## Exercise
Copy word for word, please, the lines of the entries below running from the one containing "Definition in_range (lo" to the one containing "(* dingbats *)", both ends included.

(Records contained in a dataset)
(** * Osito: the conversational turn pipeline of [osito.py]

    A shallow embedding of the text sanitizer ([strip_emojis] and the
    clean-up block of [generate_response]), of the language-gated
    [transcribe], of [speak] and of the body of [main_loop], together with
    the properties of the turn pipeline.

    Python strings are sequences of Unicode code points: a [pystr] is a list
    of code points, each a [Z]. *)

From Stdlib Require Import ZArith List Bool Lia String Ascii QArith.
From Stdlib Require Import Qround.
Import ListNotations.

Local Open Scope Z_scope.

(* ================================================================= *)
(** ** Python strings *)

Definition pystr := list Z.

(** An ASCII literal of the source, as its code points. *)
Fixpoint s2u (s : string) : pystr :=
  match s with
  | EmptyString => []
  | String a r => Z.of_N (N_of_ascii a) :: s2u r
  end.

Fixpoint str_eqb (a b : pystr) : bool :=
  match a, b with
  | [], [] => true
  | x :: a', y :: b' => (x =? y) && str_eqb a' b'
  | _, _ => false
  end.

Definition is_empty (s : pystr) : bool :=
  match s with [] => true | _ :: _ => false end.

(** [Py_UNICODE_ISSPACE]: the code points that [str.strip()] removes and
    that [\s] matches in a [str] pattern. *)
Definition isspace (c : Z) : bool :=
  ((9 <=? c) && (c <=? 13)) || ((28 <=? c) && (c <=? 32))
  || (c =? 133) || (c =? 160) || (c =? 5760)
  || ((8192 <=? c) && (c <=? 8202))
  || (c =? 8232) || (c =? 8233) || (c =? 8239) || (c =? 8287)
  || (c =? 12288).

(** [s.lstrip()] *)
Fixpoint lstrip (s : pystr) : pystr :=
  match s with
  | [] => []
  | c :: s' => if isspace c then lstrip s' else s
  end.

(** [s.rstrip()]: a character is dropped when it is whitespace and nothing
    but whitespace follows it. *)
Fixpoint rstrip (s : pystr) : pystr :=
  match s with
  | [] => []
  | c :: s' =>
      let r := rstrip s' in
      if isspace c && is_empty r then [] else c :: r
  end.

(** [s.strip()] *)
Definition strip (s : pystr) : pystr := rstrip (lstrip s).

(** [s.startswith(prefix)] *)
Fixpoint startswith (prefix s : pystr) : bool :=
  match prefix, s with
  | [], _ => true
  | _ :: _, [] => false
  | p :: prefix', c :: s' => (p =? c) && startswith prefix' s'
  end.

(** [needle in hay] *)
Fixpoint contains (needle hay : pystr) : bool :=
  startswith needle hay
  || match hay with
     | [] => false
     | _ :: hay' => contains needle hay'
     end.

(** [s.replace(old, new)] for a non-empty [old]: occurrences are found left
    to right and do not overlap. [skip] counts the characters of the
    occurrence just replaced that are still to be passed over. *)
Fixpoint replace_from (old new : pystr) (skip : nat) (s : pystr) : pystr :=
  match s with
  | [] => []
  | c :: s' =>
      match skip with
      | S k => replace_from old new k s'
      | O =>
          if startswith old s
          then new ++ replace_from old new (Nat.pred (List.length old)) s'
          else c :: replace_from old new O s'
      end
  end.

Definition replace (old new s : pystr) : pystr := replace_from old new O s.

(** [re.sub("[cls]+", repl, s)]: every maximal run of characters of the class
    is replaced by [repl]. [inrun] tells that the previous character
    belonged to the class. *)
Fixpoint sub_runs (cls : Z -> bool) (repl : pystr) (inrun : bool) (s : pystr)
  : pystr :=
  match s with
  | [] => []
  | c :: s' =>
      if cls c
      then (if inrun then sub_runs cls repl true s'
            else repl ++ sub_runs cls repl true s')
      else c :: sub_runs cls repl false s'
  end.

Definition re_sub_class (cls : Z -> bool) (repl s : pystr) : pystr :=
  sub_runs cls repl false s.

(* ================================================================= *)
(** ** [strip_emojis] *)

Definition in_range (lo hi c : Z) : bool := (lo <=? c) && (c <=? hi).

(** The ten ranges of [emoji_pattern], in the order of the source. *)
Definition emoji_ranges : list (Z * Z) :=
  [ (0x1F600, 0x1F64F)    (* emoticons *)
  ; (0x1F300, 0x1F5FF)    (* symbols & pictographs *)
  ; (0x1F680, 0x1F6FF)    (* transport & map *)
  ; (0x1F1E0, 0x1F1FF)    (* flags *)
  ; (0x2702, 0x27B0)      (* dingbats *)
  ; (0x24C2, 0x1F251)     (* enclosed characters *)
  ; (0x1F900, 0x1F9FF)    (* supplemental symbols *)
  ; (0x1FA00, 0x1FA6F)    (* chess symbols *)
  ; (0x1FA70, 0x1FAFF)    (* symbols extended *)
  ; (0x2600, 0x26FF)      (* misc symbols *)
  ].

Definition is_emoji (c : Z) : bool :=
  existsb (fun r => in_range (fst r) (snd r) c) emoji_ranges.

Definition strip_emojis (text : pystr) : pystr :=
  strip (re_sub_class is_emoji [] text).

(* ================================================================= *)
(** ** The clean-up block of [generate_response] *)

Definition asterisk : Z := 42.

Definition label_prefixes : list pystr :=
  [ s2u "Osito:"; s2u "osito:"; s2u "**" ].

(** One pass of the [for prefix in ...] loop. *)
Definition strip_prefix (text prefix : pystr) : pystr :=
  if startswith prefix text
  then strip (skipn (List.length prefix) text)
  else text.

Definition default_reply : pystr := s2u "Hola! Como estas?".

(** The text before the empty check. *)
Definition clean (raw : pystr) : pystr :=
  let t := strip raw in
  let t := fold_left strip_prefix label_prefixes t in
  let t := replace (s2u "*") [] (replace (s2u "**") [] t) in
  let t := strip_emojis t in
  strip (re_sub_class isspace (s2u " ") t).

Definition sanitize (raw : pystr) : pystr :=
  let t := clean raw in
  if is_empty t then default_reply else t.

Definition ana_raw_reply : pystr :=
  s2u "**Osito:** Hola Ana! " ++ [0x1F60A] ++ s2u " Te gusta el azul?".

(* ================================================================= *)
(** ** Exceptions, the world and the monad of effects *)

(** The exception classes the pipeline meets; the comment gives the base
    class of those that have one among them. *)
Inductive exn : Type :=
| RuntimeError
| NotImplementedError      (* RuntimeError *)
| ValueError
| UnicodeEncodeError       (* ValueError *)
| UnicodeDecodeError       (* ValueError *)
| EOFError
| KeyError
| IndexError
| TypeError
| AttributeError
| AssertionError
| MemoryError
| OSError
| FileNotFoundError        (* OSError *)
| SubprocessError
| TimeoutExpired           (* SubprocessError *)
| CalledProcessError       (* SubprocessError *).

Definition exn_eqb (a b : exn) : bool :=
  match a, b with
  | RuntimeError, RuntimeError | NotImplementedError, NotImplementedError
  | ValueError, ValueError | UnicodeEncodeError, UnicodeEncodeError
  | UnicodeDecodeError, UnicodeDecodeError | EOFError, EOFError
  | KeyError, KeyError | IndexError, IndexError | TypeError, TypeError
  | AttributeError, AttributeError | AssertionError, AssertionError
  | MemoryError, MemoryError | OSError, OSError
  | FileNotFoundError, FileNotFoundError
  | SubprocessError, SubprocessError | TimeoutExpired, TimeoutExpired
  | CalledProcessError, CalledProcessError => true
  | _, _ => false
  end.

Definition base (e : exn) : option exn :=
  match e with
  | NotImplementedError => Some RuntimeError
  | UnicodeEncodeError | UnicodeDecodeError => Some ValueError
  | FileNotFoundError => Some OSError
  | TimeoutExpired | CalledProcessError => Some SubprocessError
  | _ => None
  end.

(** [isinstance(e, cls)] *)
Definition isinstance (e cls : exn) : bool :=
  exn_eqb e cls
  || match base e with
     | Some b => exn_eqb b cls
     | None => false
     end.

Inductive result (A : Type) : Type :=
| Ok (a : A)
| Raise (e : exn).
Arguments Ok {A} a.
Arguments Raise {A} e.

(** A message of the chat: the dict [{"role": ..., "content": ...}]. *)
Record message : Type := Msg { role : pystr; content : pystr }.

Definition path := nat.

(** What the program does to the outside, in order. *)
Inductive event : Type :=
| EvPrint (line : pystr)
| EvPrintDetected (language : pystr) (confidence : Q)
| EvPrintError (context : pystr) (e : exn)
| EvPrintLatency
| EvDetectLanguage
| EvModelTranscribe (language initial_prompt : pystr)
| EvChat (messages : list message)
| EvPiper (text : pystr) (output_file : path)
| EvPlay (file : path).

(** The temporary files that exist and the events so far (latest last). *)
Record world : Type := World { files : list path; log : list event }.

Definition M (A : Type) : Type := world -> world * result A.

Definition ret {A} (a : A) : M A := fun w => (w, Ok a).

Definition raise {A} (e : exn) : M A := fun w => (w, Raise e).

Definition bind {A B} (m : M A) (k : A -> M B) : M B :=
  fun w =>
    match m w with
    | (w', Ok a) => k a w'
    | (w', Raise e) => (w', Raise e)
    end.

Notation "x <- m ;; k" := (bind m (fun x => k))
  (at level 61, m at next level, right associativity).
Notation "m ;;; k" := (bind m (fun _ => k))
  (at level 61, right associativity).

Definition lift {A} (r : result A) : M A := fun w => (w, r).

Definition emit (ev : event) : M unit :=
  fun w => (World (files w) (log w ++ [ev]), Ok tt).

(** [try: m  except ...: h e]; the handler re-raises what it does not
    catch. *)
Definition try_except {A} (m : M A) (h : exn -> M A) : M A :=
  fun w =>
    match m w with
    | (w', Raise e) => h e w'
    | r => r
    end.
--
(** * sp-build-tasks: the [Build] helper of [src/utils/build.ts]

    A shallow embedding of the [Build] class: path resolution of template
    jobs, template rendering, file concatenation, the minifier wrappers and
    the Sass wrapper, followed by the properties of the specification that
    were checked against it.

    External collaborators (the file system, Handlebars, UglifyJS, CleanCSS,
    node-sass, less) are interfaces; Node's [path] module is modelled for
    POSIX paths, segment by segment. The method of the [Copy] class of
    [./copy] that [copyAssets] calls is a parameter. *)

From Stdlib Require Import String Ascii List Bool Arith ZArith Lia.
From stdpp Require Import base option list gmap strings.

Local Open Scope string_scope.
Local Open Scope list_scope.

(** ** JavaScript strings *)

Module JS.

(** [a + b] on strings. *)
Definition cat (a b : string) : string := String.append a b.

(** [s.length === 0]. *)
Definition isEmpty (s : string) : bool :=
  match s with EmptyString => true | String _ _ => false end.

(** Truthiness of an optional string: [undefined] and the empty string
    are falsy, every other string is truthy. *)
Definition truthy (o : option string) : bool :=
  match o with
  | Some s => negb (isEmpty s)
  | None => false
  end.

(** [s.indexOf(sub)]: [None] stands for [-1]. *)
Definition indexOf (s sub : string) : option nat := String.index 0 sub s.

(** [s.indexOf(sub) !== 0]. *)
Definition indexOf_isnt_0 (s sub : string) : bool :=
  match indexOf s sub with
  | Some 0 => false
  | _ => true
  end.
==
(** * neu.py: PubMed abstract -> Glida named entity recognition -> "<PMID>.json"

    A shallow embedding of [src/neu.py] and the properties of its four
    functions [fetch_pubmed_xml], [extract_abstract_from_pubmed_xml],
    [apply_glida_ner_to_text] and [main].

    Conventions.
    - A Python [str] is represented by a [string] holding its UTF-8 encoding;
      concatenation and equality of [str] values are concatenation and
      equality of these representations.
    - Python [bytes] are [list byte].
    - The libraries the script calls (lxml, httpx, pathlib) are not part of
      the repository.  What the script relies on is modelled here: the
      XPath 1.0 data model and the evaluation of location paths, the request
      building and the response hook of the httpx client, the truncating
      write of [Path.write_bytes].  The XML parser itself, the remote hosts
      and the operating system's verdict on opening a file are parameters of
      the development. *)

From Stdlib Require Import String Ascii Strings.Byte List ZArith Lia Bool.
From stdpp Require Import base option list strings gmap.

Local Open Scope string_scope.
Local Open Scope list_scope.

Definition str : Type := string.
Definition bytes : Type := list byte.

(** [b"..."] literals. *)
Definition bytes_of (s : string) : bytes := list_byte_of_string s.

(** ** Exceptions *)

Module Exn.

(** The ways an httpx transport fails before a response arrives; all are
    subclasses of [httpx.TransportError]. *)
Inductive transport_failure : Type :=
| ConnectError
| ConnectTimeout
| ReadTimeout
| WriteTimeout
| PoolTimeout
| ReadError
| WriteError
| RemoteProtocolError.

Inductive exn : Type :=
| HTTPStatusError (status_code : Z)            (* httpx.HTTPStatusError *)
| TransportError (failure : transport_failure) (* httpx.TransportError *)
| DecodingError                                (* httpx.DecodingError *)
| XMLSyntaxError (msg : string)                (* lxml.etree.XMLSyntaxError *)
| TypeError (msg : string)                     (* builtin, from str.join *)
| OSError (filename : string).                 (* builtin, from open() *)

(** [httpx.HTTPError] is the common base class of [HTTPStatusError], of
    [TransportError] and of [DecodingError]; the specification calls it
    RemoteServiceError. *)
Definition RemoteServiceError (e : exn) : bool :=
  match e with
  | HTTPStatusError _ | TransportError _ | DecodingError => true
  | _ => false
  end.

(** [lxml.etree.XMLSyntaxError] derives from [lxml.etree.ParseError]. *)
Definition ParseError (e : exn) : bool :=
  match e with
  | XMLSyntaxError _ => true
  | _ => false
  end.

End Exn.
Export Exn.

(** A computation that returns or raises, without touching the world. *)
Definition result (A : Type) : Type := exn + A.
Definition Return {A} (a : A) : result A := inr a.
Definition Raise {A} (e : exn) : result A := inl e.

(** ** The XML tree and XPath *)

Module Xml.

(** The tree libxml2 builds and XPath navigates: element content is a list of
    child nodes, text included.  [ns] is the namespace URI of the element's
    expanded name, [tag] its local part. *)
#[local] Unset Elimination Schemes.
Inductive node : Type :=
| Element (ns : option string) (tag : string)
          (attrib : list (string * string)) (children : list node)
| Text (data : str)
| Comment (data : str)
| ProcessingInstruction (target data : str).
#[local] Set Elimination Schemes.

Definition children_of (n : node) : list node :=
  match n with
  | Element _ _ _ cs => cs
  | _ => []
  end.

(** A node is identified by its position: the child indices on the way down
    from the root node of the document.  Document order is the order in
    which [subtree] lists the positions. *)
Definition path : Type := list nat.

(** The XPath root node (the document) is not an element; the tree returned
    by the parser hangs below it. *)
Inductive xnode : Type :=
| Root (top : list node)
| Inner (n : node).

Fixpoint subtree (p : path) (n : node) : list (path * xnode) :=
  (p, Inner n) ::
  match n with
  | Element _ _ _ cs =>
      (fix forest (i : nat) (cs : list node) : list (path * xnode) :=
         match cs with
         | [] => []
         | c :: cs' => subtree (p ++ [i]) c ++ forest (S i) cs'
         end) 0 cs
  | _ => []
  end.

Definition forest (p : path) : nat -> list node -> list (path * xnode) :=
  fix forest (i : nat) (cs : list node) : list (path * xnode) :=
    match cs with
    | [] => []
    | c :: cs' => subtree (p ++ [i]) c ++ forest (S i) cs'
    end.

## Worked solution
Definition in_range (lo hi c : Z) : bool := (lo <=? c) && (c <=? hi).

(** The ten ranges of [emoji_pattern], in the order of the source. *)
Definition emoji_ranges : list (Z * Z) :=
  [ (0x1F600, 0x1F64F)    (* emoticons *)
  ; (0x1F300, 0x1F5FF)    (* symbols & pictographs *)
  ; (0x1F680, 0x1F6FF)    (* transport & map *)
  ; (0x1F1E0, 0x1F1FF)    (* flags *)
  ; (0x2702, 0x27B0)      (* dingbats *)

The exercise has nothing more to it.